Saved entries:
* * * * * * * * *

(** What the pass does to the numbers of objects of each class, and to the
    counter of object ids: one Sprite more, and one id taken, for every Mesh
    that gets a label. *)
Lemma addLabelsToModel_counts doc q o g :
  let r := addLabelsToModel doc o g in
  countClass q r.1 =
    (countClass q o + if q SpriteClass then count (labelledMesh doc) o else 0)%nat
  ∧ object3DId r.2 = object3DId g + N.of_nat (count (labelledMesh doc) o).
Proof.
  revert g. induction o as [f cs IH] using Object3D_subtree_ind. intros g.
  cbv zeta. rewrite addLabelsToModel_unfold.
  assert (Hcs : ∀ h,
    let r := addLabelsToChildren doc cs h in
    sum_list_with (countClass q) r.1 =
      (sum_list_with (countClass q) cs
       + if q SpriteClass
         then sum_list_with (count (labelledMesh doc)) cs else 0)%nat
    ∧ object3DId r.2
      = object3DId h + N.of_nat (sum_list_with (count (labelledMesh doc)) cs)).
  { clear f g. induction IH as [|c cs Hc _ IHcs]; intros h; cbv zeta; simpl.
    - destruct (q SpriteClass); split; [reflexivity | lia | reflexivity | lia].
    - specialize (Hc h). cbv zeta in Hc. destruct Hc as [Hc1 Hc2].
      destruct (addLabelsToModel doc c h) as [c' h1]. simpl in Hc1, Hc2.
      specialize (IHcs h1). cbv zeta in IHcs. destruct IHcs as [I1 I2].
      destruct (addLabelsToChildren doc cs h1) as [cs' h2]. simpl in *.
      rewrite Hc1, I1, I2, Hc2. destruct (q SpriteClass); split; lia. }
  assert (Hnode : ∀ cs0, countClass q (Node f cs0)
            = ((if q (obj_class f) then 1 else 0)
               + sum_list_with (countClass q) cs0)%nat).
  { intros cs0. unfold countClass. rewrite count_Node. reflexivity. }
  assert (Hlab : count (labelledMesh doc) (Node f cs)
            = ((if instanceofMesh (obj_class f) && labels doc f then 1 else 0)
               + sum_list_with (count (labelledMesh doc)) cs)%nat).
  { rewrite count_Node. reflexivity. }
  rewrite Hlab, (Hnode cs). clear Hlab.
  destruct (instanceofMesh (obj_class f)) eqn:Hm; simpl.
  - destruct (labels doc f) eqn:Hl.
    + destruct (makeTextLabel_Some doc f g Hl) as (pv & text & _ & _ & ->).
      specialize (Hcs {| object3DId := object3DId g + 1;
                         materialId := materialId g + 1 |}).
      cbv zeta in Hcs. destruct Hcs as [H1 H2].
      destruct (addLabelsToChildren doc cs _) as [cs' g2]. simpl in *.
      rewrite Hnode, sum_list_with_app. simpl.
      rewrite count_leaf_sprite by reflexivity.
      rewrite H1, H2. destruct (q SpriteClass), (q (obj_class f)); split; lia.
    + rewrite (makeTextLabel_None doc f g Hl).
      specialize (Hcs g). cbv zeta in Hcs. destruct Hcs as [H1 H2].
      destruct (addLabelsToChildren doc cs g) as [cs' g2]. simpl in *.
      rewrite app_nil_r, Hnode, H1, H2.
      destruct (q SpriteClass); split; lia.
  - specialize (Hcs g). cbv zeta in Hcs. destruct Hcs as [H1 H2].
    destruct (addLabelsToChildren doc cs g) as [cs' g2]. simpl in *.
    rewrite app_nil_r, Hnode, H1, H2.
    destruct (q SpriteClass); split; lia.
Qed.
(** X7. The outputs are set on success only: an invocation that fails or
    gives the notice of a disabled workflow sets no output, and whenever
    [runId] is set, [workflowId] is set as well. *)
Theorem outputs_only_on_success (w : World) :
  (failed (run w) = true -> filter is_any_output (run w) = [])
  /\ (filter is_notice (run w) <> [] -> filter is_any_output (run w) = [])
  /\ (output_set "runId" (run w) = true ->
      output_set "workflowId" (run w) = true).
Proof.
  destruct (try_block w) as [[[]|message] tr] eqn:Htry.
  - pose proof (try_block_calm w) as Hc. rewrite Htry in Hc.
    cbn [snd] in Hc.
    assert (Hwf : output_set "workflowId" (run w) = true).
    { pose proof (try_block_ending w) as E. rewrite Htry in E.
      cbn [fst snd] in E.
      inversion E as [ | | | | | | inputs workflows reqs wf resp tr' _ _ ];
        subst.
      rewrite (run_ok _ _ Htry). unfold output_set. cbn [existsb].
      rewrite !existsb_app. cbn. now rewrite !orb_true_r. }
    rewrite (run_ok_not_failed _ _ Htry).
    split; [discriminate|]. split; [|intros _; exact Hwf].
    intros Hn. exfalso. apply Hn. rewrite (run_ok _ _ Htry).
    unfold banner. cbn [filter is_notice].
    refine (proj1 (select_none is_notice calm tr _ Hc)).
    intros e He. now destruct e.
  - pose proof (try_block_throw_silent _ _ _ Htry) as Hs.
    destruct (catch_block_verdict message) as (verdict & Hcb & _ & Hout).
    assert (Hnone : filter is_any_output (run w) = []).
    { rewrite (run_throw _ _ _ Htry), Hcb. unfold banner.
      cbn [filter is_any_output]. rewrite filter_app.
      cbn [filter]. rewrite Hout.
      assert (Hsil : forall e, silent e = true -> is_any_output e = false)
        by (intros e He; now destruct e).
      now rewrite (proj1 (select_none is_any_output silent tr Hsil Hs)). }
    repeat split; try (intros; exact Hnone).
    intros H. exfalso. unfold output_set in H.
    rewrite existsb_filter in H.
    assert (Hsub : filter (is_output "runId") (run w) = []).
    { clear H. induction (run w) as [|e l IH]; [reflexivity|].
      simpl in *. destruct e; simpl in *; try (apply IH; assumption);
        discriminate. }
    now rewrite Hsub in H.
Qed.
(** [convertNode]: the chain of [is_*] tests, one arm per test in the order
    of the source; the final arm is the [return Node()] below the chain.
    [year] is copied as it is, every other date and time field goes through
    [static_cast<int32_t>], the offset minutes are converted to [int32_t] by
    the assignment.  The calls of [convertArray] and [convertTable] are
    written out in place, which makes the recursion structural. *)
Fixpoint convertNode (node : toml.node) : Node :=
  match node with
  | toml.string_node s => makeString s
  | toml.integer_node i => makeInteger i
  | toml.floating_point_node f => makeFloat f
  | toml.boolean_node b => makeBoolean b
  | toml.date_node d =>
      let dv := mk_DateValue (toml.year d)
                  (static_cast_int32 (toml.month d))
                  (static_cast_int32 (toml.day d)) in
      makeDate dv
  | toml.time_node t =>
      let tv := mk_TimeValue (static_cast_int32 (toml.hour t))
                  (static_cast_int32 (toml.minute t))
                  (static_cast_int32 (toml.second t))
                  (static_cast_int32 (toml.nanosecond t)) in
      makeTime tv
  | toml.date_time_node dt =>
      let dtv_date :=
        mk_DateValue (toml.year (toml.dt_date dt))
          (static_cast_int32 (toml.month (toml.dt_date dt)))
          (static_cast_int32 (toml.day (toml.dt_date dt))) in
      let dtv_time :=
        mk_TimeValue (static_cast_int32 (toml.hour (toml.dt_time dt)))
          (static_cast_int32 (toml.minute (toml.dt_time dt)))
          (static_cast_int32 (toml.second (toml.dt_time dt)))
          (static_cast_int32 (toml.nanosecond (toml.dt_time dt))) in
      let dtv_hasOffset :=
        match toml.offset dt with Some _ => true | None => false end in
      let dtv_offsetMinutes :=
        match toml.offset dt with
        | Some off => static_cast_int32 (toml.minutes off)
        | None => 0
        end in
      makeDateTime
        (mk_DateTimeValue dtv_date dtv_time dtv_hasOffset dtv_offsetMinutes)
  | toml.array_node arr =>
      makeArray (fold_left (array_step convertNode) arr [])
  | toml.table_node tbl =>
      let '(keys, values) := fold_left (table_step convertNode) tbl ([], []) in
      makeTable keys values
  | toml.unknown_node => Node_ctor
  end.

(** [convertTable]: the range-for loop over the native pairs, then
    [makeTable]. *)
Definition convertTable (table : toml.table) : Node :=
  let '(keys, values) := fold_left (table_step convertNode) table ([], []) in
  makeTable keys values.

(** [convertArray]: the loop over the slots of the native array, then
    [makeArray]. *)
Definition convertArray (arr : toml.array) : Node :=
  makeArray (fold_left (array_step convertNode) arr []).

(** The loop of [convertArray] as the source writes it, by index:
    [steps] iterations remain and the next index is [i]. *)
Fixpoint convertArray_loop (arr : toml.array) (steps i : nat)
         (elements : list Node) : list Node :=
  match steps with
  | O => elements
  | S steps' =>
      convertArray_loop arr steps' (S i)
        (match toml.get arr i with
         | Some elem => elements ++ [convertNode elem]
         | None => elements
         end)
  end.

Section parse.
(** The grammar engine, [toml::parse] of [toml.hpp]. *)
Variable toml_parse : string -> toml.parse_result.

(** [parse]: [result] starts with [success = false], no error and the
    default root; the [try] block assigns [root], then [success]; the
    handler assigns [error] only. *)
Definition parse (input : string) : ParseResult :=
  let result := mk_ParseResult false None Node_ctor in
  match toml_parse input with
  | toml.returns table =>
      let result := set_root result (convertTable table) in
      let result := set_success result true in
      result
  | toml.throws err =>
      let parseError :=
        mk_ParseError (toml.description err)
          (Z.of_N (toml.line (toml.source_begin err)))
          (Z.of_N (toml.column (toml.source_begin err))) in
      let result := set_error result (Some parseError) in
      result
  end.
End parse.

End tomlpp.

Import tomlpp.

* * * * * * * * *

> [Requirement]
What lines above contain the string "assigns"? Copy all of them.

> [Response for this exercise]
    default root; the [try] block assigns [root], then [success]; the
    handler assigns [error] only. *)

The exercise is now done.